Saved entries
-=-=-=-=-

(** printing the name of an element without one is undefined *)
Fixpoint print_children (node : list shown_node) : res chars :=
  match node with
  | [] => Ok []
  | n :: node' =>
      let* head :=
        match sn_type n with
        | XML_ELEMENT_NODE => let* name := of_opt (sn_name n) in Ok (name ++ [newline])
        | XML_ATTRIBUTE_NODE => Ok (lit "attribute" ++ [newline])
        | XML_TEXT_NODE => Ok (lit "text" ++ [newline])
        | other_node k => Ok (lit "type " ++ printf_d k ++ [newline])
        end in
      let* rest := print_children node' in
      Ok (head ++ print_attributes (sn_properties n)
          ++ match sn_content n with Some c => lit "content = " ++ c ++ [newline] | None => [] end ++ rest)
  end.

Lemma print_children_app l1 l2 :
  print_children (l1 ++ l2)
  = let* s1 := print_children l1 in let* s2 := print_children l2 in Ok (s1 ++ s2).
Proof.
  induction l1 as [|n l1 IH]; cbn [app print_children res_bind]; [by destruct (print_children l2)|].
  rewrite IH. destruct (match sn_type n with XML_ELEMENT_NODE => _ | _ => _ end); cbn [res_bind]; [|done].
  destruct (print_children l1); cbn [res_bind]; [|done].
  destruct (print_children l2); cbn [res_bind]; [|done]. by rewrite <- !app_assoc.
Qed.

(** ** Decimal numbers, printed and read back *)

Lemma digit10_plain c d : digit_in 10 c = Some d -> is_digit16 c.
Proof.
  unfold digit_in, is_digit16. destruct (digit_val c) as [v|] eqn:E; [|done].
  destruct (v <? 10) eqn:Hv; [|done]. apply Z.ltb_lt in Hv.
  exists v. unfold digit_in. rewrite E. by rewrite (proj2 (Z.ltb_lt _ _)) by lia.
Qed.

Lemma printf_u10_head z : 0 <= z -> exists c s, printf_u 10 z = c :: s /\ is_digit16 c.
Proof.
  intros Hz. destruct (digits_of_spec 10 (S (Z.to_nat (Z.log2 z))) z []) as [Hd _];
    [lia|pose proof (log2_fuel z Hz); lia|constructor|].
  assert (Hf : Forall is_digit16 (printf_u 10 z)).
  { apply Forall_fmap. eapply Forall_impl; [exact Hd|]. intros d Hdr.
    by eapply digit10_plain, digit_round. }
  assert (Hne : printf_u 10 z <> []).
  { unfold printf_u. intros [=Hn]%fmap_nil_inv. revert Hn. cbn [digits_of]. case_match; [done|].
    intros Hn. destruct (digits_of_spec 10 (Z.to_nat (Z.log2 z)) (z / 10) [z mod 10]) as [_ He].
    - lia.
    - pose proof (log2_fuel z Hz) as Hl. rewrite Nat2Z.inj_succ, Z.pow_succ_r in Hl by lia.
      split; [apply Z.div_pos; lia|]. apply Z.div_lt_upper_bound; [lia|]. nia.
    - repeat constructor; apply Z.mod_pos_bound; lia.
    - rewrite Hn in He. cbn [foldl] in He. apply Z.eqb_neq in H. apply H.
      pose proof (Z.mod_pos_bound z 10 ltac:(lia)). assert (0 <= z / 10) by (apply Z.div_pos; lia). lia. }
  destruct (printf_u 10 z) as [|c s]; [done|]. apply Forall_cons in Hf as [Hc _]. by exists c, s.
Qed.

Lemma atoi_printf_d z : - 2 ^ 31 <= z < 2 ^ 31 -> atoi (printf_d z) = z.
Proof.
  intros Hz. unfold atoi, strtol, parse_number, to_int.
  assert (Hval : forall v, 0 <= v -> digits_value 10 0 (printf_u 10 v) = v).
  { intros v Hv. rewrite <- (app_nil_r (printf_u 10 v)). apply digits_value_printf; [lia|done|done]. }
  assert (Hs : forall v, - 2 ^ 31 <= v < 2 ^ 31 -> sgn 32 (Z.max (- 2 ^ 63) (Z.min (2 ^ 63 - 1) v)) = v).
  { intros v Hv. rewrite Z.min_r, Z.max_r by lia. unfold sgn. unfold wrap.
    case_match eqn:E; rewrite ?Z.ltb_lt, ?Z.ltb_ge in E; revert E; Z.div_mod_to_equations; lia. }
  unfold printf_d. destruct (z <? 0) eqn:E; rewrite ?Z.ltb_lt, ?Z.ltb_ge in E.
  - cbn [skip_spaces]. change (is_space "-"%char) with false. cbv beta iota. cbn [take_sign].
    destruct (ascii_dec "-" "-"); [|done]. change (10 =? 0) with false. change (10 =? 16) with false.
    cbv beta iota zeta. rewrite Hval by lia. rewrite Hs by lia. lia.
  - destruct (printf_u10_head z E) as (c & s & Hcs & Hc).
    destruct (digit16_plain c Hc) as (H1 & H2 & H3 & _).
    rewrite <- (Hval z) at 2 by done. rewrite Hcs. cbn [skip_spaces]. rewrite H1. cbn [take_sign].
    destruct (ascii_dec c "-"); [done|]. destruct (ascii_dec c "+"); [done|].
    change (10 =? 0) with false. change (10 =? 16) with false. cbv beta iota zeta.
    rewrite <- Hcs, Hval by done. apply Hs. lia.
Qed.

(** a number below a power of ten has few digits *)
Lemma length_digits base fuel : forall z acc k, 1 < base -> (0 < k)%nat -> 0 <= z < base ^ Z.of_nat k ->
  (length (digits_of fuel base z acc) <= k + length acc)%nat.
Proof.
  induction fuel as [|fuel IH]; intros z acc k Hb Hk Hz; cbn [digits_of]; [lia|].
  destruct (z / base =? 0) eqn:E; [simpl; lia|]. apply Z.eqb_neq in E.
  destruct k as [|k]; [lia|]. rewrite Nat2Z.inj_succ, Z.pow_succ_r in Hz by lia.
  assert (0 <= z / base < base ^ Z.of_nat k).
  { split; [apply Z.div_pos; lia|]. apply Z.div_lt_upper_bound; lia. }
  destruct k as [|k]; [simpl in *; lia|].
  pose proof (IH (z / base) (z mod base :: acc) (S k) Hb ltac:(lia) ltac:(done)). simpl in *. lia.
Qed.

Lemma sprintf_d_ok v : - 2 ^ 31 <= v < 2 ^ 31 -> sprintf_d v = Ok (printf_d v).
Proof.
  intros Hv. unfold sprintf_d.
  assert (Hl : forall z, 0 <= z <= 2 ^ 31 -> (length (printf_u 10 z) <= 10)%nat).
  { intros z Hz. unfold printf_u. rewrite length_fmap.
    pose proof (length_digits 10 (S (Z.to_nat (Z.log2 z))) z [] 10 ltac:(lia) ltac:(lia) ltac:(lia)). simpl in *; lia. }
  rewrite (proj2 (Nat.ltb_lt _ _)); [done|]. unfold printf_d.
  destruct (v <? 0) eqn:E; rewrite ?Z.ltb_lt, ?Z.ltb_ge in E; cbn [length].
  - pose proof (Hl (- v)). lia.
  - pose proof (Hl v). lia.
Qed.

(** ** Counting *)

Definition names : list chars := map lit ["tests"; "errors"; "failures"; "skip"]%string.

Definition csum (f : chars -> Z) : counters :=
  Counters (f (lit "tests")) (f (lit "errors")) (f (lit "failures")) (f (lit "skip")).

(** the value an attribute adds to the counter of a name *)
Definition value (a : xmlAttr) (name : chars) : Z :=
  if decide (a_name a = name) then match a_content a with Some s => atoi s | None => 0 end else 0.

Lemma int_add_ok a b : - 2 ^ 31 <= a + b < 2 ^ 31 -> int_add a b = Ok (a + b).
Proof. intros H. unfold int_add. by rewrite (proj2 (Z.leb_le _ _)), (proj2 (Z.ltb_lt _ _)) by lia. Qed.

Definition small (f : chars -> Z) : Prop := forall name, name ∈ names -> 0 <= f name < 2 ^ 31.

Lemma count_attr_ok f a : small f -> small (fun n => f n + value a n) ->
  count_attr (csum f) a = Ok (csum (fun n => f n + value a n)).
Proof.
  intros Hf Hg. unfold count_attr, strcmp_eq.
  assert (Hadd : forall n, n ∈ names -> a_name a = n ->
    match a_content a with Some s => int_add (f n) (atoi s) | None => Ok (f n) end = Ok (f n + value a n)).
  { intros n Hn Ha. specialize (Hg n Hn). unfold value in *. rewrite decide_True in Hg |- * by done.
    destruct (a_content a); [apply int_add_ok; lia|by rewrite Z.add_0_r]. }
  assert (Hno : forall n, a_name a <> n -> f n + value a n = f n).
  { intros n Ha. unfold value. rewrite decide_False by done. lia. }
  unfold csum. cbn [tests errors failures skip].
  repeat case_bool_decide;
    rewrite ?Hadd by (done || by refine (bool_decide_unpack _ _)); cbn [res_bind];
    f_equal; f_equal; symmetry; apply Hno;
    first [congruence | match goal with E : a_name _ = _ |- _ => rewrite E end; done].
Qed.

-=-=-=-=-

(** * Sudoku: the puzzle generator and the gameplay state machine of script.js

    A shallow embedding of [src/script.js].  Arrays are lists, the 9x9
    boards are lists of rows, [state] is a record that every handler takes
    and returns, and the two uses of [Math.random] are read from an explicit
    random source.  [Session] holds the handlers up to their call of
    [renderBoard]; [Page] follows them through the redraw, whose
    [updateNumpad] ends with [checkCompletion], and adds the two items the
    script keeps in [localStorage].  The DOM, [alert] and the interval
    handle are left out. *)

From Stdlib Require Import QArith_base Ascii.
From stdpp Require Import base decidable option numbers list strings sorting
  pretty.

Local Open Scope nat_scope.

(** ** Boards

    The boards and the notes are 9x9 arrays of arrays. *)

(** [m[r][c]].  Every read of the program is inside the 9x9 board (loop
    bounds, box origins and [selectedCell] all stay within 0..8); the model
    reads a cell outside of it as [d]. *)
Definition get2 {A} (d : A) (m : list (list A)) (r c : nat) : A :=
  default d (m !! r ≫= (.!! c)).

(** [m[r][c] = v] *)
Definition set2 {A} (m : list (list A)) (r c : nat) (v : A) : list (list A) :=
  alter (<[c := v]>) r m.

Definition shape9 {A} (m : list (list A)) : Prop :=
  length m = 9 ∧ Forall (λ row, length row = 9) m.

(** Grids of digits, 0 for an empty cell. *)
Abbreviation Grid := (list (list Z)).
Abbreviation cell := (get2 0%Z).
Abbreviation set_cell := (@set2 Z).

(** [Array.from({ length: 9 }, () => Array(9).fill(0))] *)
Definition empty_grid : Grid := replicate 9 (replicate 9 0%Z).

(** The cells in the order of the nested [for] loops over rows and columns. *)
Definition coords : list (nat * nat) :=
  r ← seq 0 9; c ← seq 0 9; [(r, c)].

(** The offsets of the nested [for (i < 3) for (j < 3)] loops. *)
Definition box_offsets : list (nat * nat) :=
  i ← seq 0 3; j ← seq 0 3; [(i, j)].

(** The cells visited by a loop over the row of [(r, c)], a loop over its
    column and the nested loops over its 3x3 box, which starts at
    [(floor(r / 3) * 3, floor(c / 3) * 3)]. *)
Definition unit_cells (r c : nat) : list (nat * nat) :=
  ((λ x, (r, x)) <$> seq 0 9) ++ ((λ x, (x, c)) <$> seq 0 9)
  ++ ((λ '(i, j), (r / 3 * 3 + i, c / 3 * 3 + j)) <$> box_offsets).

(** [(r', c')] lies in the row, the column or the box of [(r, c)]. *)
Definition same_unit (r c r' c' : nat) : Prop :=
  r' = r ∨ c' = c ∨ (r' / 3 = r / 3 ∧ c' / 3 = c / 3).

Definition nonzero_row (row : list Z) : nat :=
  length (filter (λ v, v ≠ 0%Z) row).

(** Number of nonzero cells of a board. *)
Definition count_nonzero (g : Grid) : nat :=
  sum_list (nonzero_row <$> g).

-=-=-=-=-

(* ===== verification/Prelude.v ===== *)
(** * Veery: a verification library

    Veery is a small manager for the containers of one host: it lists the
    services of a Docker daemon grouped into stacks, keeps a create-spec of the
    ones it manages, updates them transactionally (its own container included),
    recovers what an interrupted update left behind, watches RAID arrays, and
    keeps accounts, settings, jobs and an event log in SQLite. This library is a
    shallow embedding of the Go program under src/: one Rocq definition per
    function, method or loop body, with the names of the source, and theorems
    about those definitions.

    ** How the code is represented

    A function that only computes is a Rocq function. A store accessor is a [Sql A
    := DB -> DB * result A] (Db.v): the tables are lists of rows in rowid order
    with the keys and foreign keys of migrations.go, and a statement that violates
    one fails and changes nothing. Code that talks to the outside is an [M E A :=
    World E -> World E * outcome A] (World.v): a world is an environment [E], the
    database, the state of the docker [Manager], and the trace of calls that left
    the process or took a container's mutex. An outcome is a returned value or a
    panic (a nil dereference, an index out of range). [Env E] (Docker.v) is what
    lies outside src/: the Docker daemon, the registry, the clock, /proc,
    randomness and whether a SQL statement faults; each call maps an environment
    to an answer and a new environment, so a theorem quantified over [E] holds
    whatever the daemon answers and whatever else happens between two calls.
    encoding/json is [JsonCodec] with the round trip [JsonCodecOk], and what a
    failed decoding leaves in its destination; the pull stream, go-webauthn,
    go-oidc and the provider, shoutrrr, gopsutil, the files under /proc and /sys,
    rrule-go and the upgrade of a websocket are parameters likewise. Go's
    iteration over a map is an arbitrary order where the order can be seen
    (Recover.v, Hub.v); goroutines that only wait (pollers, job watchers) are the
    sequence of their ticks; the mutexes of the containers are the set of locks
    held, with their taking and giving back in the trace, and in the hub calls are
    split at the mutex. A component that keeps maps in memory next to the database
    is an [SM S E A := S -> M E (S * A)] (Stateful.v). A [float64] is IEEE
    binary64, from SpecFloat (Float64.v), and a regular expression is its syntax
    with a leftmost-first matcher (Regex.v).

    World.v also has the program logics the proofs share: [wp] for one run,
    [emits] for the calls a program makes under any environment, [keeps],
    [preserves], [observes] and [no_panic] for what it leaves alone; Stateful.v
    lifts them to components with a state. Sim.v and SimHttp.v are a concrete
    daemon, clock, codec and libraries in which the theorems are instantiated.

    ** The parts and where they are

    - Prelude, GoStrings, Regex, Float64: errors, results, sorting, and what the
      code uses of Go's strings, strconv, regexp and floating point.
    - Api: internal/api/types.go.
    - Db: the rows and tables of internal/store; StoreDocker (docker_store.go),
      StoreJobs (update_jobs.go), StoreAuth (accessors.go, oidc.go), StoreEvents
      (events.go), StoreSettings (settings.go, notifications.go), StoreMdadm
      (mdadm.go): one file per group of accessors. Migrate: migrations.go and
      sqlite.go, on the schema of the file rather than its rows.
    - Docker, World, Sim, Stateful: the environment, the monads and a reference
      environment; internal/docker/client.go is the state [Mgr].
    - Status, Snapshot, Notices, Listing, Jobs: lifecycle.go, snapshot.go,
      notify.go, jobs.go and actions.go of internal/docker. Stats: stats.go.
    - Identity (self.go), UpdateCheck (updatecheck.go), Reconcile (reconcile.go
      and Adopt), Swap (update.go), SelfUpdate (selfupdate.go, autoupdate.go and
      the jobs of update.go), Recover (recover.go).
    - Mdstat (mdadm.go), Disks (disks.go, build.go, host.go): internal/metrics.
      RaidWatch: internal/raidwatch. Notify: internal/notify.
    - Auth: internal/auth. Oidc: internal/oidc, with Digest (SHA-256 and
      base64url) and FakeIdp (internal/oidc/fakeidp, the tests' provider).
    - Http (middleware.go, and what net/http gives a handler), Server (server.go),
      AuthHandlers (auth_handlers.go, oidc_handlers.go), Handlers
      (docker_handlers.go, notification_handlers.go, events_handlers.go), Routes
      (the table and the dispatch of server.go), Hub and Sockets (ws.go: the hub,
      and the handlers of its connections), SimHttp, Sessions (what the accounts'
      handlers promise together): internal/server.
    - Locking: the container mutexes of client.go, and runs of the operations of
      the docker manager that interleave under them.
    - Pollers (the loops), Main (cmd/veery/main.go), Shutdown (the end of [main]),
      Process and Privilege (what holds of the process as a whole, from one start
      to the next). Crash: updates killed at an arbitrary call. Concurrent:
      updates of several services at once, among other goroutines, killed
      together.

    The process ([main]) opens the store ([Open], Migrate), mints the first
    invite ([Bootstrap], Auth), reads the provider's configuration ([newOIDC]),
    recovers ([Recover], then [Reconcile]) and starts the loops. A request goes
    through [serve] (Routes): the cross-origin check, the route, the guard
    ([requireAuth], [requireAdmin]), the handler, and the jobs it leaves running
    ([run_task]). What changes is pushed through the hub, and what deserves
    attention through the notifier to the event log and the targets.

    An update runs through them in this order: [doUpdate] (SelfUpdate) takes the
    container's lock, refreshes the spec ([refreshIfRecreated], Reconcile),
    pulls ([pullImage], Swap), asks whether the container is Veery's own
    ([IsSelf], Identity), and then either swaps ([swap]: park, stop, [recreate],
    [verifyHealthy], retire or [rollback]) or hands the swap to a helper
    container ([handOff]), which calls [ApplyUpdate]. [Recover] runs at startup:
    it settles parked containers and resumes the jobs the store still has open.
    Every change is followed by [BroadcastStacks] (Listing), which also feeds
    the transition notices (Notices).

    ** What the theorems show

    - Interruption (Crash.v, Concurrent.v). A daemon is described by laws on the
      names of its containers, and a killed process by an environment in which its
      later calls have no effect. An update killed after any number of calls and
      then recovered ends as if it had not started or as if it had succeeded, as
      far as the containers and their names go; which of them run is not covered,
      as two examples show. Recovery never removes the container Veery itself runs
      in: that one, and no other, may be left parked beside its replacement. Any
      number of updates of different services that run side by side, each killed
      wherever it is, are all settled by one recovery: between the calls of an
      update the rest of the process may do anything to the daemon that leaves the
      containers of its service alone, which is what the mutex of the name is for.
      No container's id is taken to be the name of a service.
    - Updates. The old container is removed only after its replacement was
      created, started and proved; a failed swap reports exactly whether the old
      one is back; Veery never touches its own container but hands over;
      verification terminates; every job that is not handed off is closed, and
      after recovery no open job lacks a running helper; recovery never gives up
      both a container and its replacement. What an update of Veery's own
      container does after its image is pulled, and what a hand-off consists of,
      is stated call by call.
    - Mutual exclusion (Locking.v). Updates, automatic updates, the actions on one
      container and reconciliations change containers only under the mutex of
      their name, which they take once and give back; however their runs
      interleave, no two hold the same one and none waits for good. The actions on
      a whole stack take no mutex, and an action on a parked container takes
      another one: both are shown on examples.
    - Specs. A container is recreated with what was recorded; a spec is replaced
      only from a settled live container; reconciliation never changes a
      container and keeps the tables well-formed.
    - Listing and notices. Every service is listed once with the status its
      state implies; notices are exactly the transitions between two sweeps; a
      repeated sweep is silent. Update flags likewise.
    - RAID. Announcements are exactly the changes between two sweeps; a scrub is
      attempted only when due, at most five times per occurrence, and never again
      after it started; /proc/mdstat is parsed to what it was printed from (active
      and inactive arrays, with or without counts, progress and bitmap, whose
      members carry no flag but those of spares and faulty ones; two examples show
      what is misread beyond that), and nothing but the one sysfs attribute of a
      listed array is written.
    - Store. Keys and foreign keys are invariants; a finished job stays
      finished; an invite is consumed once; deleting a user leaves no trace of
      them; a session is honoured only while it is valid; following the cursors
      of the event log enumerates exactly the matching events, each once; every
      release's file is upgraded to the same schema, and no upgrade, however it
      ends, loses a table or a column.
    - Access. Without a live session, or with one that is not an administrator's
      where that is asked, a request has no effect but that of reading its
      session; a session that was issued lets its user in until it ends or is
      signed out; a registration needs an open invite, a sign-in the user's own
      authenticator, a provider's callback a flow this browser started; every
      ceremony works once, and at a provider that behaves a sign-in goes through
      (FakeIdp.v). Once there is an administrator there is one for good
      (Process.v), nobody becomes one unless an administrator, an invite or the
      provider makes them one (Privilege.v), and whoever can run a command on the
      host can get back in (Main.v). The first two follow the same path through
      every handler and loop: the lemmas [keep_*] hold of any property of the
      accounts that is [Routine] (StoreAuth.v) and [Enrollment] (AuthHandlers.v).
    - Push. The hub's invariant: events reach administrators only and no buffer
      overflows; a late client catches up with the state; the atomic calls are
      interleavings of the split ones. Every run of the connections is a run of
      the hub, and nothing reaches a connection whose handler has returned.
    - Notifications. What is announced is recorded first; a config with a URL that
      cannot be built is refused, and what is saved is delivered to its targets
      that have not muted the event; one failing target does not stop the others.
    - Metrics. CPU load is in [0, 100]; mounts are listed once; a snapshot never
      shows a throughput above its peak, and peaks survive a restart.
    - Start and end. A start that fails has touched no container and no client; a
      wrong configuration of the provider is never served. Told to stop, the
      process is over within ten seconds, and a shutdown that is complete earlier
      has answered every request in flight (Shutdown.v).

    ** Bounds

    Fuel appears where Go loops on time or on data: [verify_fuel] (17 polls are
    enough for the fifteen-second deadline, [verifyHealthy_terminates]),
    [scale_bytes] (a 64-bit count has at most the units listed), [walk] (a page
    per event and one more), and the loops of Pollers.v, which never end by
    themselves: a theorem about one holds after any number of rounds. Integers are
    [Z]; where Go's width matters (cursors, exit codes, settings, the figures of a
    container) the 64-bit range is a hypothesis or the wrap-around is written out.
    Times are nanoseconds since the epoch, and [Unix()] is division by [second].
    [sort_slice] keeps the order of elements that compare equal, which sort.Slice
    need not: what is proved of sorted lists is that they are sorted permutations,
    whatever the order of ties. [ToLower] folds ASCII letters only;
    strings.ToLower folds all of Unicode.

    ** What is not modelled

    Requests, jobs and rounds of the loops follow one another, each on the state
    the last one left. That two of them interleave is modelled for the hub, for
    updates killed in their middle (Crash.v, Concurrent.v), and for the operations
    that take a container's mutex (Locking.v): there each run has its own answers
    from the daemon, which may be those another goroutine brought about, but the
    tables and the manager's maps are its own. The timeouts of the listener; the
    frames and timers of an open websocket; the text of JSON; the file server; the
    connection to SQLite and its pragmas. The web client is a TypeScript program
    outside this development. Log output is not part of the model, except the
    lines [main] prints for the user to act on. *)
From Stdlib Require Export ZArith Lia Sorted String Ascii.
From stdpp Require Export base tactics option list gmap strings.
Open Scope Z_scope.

-=-=-=-=-

Your assignment => Every line above in which the word "adds" occurs is to be copied.

Answer space =>
(** the value an attribute adds to the counter of a name *)
    [updateNumpad] ends with [checkCompletion], and adds the two items the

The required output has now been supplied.